What, then, can we do for our kids about the COVID-19 strain of Coronavirus, which not only does not have a vaccine, but doctors say is proving to be highly contagious?
According to Dr. Sean Campbell, a pediatrician with Wellspan Health in York County, children are showing a unique ability to fight this virus.
"Children do better with (the Coronavirus), or have done better, than the general adult population," Campbell said. "About 50 percent won`t even get a fever."
Dr. Campbell is attributing data taken from China's Center for Disease Control and Prevention. The China CDC and World Health Organization (WHO) conducted a study of nearly 45,000 confirmed cases of COVID-19 through mid-February. Of those cases, only 549 people, or 1.2% of all cases were teens, and a even fewer, 0.9% were under 10 years old.
Furthermore, the study found only one person under 20 died, and there were no deaths in children under 10.
Doctors have not been able to determine why, if there is a concrete reason, kids are proving more immune to COVID-19 than their elder counterparts. Some though, like Dr. Campbell, believe children have a leg-up on adults to begin with.

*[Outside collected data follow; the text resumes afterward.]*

(* ===== verification/Varuint.v ===== *)
(** * The varuint byte format, as telemetry/README.md and multiplex/format.h
    describe it

    A varuint is a sequence of bytes, least significant group first; the low
    seven bits of each carry data and the top bit says that more bytes follow.
    This file is the specification both packages' readers and writers are
    proved against: [vu_bytes] is the shortest encoding of a value, [vu_value]
    the value a sequence denotes and [vu_wf] the well-formed sequences. *)
From S2P Require Import Prelude.

Definition continues (b : byte) : bool := 128 <=? byte.unsigned b.
Definition payload7 (b : byte) : Z := Z.land (byte.unsigned b) 127.

Fixpoint vu_bytes (fuel : nat) (v : Z) : list byte :=
  match fuel with
  | O => []
  | S fuel => if v <? 128 then [byte.of_Z v]
              else byte.of_Z (v mod 128 + 128) :: vu_bytes fuel (v / 128)
  end.

Fixpoint vu_value (bs : list byte) : Z :=
  match bs with [] => 0 | b :: r => payload7 b + 128 * vu_value r end.

Fixpoint vu_wf (bs : list byte) : bool :=
  match bs with
  | [] => false
  | [b] => negb (continues b)
  | b :: r => continues b && vu_wf r
  end.

(** The number of seven-bit groups of a value. *)
Definition vu_len (v : Z) : Z := if v =? 0 then 1 else Z.log2 v / 7 + 1.

Lemma payload7_mod b : payload7 b = byte.unsigned b mod 128.
Proof. unfold payload7. change 127 with (Z.ones 7). by rewrite Z.land_ones by lia. Qed.

Lemma payload7_range b : 0 <= payload7 b < 128.
Proof. rewrite payload7_mod. apply Z.mod_pos_bound. lia. Qed.

Lemma payload7_small b : continues b = false -> payload7 b = byte.unsigned b.
Proof.
  unfold continues. intros ?%Z.leb_gt. pose proof (byte_range b).
  rewrite payload7_mod. apply Z.mod_small. lia.
Qed.

Lemma payload7_more v : 0 <= v < 128 -> payload7 (byte.of_Z (v + 128)) = v.
Proof.
  intros. rewrite payload7_mod, byte_of_Z_unsigned by lia.
  rewrite <- (Z.mul_1_l 128) at 1. rewrite Z_mod_plus_full. apply Z.mod_small; lia.
Qed.

Lemma continues_of_Z v : 0 <= v < 256 -> continues (byte.of_Z v) = (128 <=? v).
Proof. intros. unfold continues. by rewrite byte_of_Z_unsigned. Qed.

Lemma vu_value_nonneg bs : 0 <= vu_value bs.
Proof. induction bs as [|b r IH]; simpl; [lia|]. pose proof (payload7_range b). lia. Qed.

Lemma vu_value_bound bs : vu_value bs < 2 ^ (7 * zlen bs).
Proof.
  induction bs as [|b r IH]; [done|]. rewrite zlen_cons. cbn [vu_value].
  pose proof (payload7_range b). pose proof (zlen_nonneg r).
  replace (7 * (1 + zlen r)) with (7 + 7 * zlen r) by lia.
  rewrite Z.pow_add_r by lia. change (2 ^ 7) with 128. lia.
Qed.

Lemma div128_bound n v : 0 <= v < 128 ^ Z.of_nat (S n) -> 0 <= v / 128 < 128 ^ Z.of_nat n.
Proof.
  intros [? Hv]. rewrite Nat2Z.inj_succ, Z.pow_succ_r in Hv by lia.
  split; [apply Z.div_pos; lia|]. apply Z.div_lt_upper_bound; lia.
Qed.

(** The shortest encoding denotes its value ... *)
Lemma vu_value_bytes fuel v :
  0 <= v < 128 ^ Z.of_nat fuel -> vu_value (vu_bytes fuel v) = v.
Proof.
  revert v; induction fuel as [|n IH]; intros v Hv; [simpl in *; lia|].
  cbn [vu_bytes]. destruct (Z.ltb_spec v 128).
  - cbn [vu_value]. rewrite payload7_small, byte_of_Z_unsigned by
      (rewrite ?continues_of_Z by lia; lia || (apply Z.leb_gt; lia)). lia.
  - cbn [vu_value]. rewrite IH by (apply div128_bound; done).
    pose proof (Z.mod_pos_bound v 128). rewrite payload7_more by lia.
    pose proof (Z.div_mod v 128). lia.
Qed.

(** ... is well formed ... *)
Lemma vu_bytes_wf fuel v :
  0 <= v < 128 ^ Z.of_nat fuel -> (0 < fuel)%nat -> vu_wf (vu_bytes fuel v) = true.
Proof.
  revert v; induction fuel as [|n IH]; intros v Hv Hf; [lia|].
  cbn [vu_bytes]. destruct (Z.ltb_spec v 128).
  - cbn. rewrite continues_of_Z by lia. destruct (Z.leb_spec 128 v); lia || done.
  - destruct n as [|n]; [simpl in Hv; lia|].
    assert (Hd : 0 <= v / 128 < 128 ^ Z.of_nat (S n)) by (apply div128_bound; done).
    specialize (IH (v / 128) Hd ltac:(lia)).
    destruct (vu_bytes (S n) (v / 128)) as [|b r] eqn:E; [done|].
    cbn [vu_wf]. rewrite continues_of_Z by (pose proof (Z.mod_pos_bound v 128); lia).
    rewrite (proj2 (Z.leb_le _ _)) by (pose proof (Z.mod_pos_bound v 128); lia).
    exact IH.
Qed.

(** ... does not depend on spare fuel ... *)
Lemma vu_bytes_fuel n m v :
  0 <= v < 128 ^ Z.of_nat n -> (n <= m)%nat -> (0 < n)%nat ->
  vu_bytes m v = vu_bytes n v.
Proof.
  revert m v; induction n as [|n IH]; intros m v Hv Hm Hn; [lia|].
  destruct m as [|m]; [lia|]. cbn [vu_bytes].
  destruct (Z.ltb_spec v 128); [done|]. f_equal.
  destruct n as [|n]; [simpl in Hv; lia|].
  apply IH; [apply div128_bound; done|lia|lia].
Qed.

Lemma log2_div128 v : 128 <= v -> Z.log2 v = Z.log2 (v / 128) + 7.
Proof.
  intros. change 128 with (2 ^ 7). rewrite <- Z.shiftr_div_pow2 by lia.
  rewrite Z.log2_shiftr by lia.
  pose proof (Z.log2_le_mono 128 v). change (Z.log2 128) with 7 in *. lia.
Qed.

Lemma vu_len_small v : 0 <= v < 128 -> vu_len v = 1.
Proof.
  intros. unfold vu_len. destruct (Z.eqb_spec v 0); [done|].
  pose proof (Z.log2_le_mono v 127). change (Z.log2 127) with 6 in *.
  rewrite Z.div_small; [done|]. pose proof (Z.log2_nonneg v). lia.
Qed.

Lemma vu_len_step v : 128 <= v -> vu_len v = 1 + vu_len (v / 128).
Proof.
  intros. unfold vu_len.
  assert (1 <= v / 128) by (apply Z.div_le_lower_bound; lia).
  destruct (Z.eqb_spec v 0), (Z.eqb_spec (v / 128) 0); try lia.
  rewrite (log2_div128 v) by lia.
  replace (Z.log2 (v / 128) + 7) with (Z.log2 (v / 128) + 1 * 7) by lia.
  rewrite Z.div_add by lia. lia.
Qed.

Lemma vu_len_pos v : 0 <= v -> 1 <= vu_len v.
Proof.
  intros. unfold vu_len. destruct (v =? 0); [lia|].
  pose proof (Z.div_pos (Z.log2 v) 7 (Z.log2_nonneg v)). lia.
Qed.

(** ... and has the length its magnitude asks for. *)
Lemma zlen_vu_bytes fuel v :
  0 <= v < 128 ^ Z.of_nat fuel -> (0 < fuel)%nat -> zlen (vu_bytes fuel v) = vu_len v.
Proof.
  revert v; induction fuel as [|n IH]; intros v Hv Hf; [lia|].
  cbn [vu_bytes]. destruct (Z.ltb_spec v 128).
  - rewrite vu_len_small by lia. done.
  - rewrite zlen_cons, vu_len_step by lia.
    destruct n as [|n]; [simpl in Hv; lia|].
    rewrite IH; [done| apply div128_bound; done | lia].
Qed.

Lemma vu_wf_cons b r :
  vu_wf (b :: r) = if continues b then vu_wf r else match r with [] => true | _ => false end.
Proof.
  destruct r as [|c r]; cbn [vu_wf]; destruct (continues b); done.
Qed.

Lemma vu_wf_len bs : vu_wf bs = true -> 1 <= zlen bs.
Proof. destruct bs; [done|]. rewrite zlen_cons. pose proof (zlen_nonneg bs). lia. Qed.

(** [vu_wf] sequences are prefix free: a reader that stops at the first byte
    without the continuation bit splits a stream in one way only. *)
Lemma vu_wf_prefix_free bs bs' r r' :
  vu_wf bs = true -> vu_wf bs' = true -> bs ++ r = bs' ++ r' -> bs = bs' /\ r = r'.
Proof.
  revert bs'. induction bs as [|b t IH]; intros bs' H H' E; [done|].
  destruct bs' as [|b' t']; [done|]. simpl in E. injection E as -> E.
  rewrite vu_wf_cons in H, H'. destruct (continues b').
  - destruct (IH t' H H' E) as [-> ->]. done.
  - destruct t, t'; done.
Qed.

Lemma lor_disjoint a b n : 0 <= n -> 0 <= a < 2 ^ n -> Z.lor a (Z.shiftl b n) = a + b * 2 ^ n.
Proof.
  intros Hn Ha. pose proof (Z.add_lor_land a (Z.shiftl b n)) as E.
  assert (Z.land a (Z.shiftl b n) = 0) as E0.
  { apply Z.bits_inj'. intros i Hi. rewrite Z.land_spec, Z.bits_0.
    destruct (Z.lt_ge_cases i n).
    - rewrite Z.shiftl_spec_low by lia. apply andb_false_r.
    - rewrite <- (Z.mod_small a (2 ^ n)) by lia.
      rewrite Z.mod_pow2_bits_high by lia. done. }
  rewrite E0, Z.shiftl_mul_pow2 in E by lia.
  rewrite Z.shiftl_mul_pow2 by lia. lia.
Qed.

(** The two's complement zigzag of a varint: small magnitudes of either sign
    become small unsigned values. *)
Definition zigzag (v : Z) : Z := if v <? 0 then -2 * v - 1 else 2 * v.
Definition unzigzag (e : Z) : Z := if Z.even e then e / 2 else - (e / 2) - 1.

Lemma unzigzag_zigzag v : unzigzag (zigzag v) = v.
Proof.
  unfold unzigzag, zigzag. destruct (Z.ltb_spec v 0).
  - replace (-2 * v - 1) with (2 * (-v - 1) + 1) by lia.
    rewrite Z.even_add, Z.even_mul. simpl.
    rewrite (Z.mul_comm 2 (-v - 1)), Z.div_add_l by lia. change (1 / 2) with 0. lia.
  - rewrite Z.even_mul. simpl. rewrite Z.mul_comm, Z.div_mul by lia. done.
Qed.

Lemma zigzag_unzigzag e : 0 <= e -> zigzag (unzigzag e) = e.
Proof.
  intros. unfold unzigzag, zigzag. pose proof (Z.div_mod e 2).
  pose proof (Zmod_even e). destruct (Z.even e).
  - destruct (Z.ltb_spec (e / 2) 0); lia.
  - destruct (Z.ltb_spec (- (e / 2) - 1) 0); lia.
Qed.

(** Or-ing a wrapped shift into the low bits is a wrapped addition: the step
    of every varuint reader. *)
Lemma lor_wrapped_shift w r p pos :
  0 <= pos < w -> 0 <= r < 2 ^ pos -> 0 <= p ->
  Z.lor r (uwrap w (Z.shiftl p pos)) = uwrap w (r + p * 2 ^ pos).
Proof.
  intros Hpos Hr Hp.
  assert (Hw : 2 ^ w = 2 ^ pos * 2 ^ (w - pos)).
  { rewrite <- Z.pow_add_r by lia. f_equal. lia. }
  assert (0 < 2 ^ pos) by lia.
  assert (0 < 2 ^ (w - pos)) by (apply Z.pow_pos_nonneg; lia).
  pose proof (Z.mod_pos_bound p (2 ^ (w - pos)) ltac:(lia)).
  pose proof (Z.div_mod p (2 ^ (w - pos)) ltac:(lia)).
  unfold uwrap. rewrite Z.shiftl_mul_pow2, Hw, (Z.mul_comm p) by lia.
  rewrite Z.mul_mod_distr_l by lia.
  rewrite (Z.mul_comm (2 ^ pos) (p mod _)), <- Z.shiftl_mul_pow2 by lia.
  rewrite lor_disjoint by lia.
  apply Z.mod_unique with (p / 2 ^ (w - pos)); nia.
Qed.

Lemma wrapped_shift_bound w r p pos :
  0 <= pos < w -> 0 <= r < 2 ^ pos -> 0 <= p < 128 ->
  0 <= uwrap w (r + p * 2 ^ pos) < 2 ^ (pos + 7).
Proof.
  intros Hpos Hr Hp. pose proof (uwrap_range w (r + p * 2 ^ pos) ltac:(lia)) as [? ?].
  split; [done|]. unfold uwrap. rewrite Z.pow_add_r by lia. change (2 ^ 7) with 128.
  assert (0 <= r + p * 2 ^ pos) by nia.
  pose proof (Z.mod_le (r + p * 2 ^ pos) (2 ^ w) ltac:(lia) ltac:(lia)). nia.
Qed.

(** Where the first varuint of a byte string ends. *)
Fixpoint vu_split (l : list byte) : option (list byte * list byte) :=
  match l with
  | [] => None
  | b :: t =>
      if continues b then
        match vu_split t with Some (h, r) => Some (b :: h, r) | None => None end
      else Some ([b], t)
  end.

Lemma vu_split_some l h r : vu_split l = Some (h, r) -> l = h ++ r /\ vu_wf h = true.
Proof.
  revert h r; induction l as [|b t IH]; intros h r; [done|]. cbn [vu_split].
  destruct (continues b) eqn:Eb.
  - destruct (vu_split t) as [[h' r']|]; [|done]. intros [= <- <-].
    destruct (IH h' r' eq_refl) as [-> Hw]. split; [done|]. by rewrite vu_wf_cons, Eb.
  - intros [= <- <-]. split; [done|]. by rewrite vu_wf_cons, Eb.
Qed.

Lemma vu_split_none l : vu_split l = None -> Forall (fun b => continues b = true) l.
Proof.
  induction l as [|b t IH]; [done|]. cbn [vu_split]. destruct (continues b) eqn:Eb; [|done].
  destruct (vu_split t) as [[? ?]|]; [done|]. intros _. constructor; auto.
Qed.

(** Every byte of a varuint but the last continues. *)
Lemma vu_wf_continues h n :
  vu_wf h = true -> (n < length h)%nat ->
  Forall (fun b => continues b = true) (take n h).
Proof.
  revert n; induction h as [|b t IH]; intros n Hw Hn; [done|].
  destruct n as [|n]; [constructor|]. rewrite vu_wf_cons in Hw. simpl in *.
  destruct (continues b) eqn:Eb.
  - constructor; [done|]. apply IH; [done|lia].
  - destruct t; [simpl in Hn; lia|done].
Qed.

(** The bit operations of the writers and readers, as arithmetic. *)
Lemma shiftr7 v : Z.shiftr v 7 = v / 128.
Proof. by rewrite Z.shiftr_div_pow2 by lia. Qed.

Lemma land7f v : Z.land v 0x7f = v mod 128.
Proof. change 0x7f with (Z.ones 7). by rewrite Z.land_ones by lia. Qed.

Lemma lor80 v : 0 <= v < 128 -> Z.lor v 0x80 = v + 128.
Proof.
  intros. change 0x80 with (Z.shiftl 1 7). rewrite lor_disjoint by (simpl; lia). done.
Qed.

Lemma div128_zero v : 0 <= v -> (v / 128 =? 0) = (v <? 128).
Proof.
  intros. destruct (Z.ltb_spec v 128).
  - rewrite Z.div_small by lia. done.
  - apply Z.eqb_neq. assert (1 <= v / 128) by (apply Z.div_le_lower_bound; lia). lia.
Qed.

Lemma byte_msb (b : byte) : (Z.land (byte.unsigned b) 0x80 =? 0) = negb (continues b).
Proof. destruct b; reflexivity. Qed.

Lemma u32_fuel v : in_u 32 v -> 0 <= v < 128 ^ Z.of_nat 5.
Proof.
  intros [? Hv]. split; [done|]. eapply Z.lt_le_trans; [exact Hv|].
  apply Z.leb_le. reflexivity.
Qed.

Lemma vu_len_u32 v : in_u 32 v -> 1 <= vu_len v <= 5.
Proof.
  intros Hv. split; [apply vu_len_pos; unfold in_u in *; lia|].
  unfold vu_len. destruct (Z.eqb_spec v 0); [lia|]. unfold in_u in *.
  assert (Z.log2 v <= 31) by (apply Z.lt_succ_r; apply Z.log2_lt_pow2; simpl; lia).
  assert (Z.log2 v / 7 <= 31 / 7) by (apply Z.div_le_mono; lia).
  change (31 / 7) with 4 in *. lia.
Qed.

"Children's immune systems are better than adults. Pound for pound, they're tougher," Campbell said.
Even so, that doesn't mean children are invincible. Young ones, even if asymptomatic, can become carriers of the disease and infect their parents, grandparents, and others if left unchecked. It's best, doctors say, to remain in isolation, socially distance them from play groups, and continue to practice good hygiene.
"I tell (parents) to treat it like a flu," Campbell said. "The key is good hand washing, and don't put things in your mouth. I've seen parents put pacifiers in their mouth because it touches the floor. You do not want anything your toddler touches in your mouth because that is how they get sick."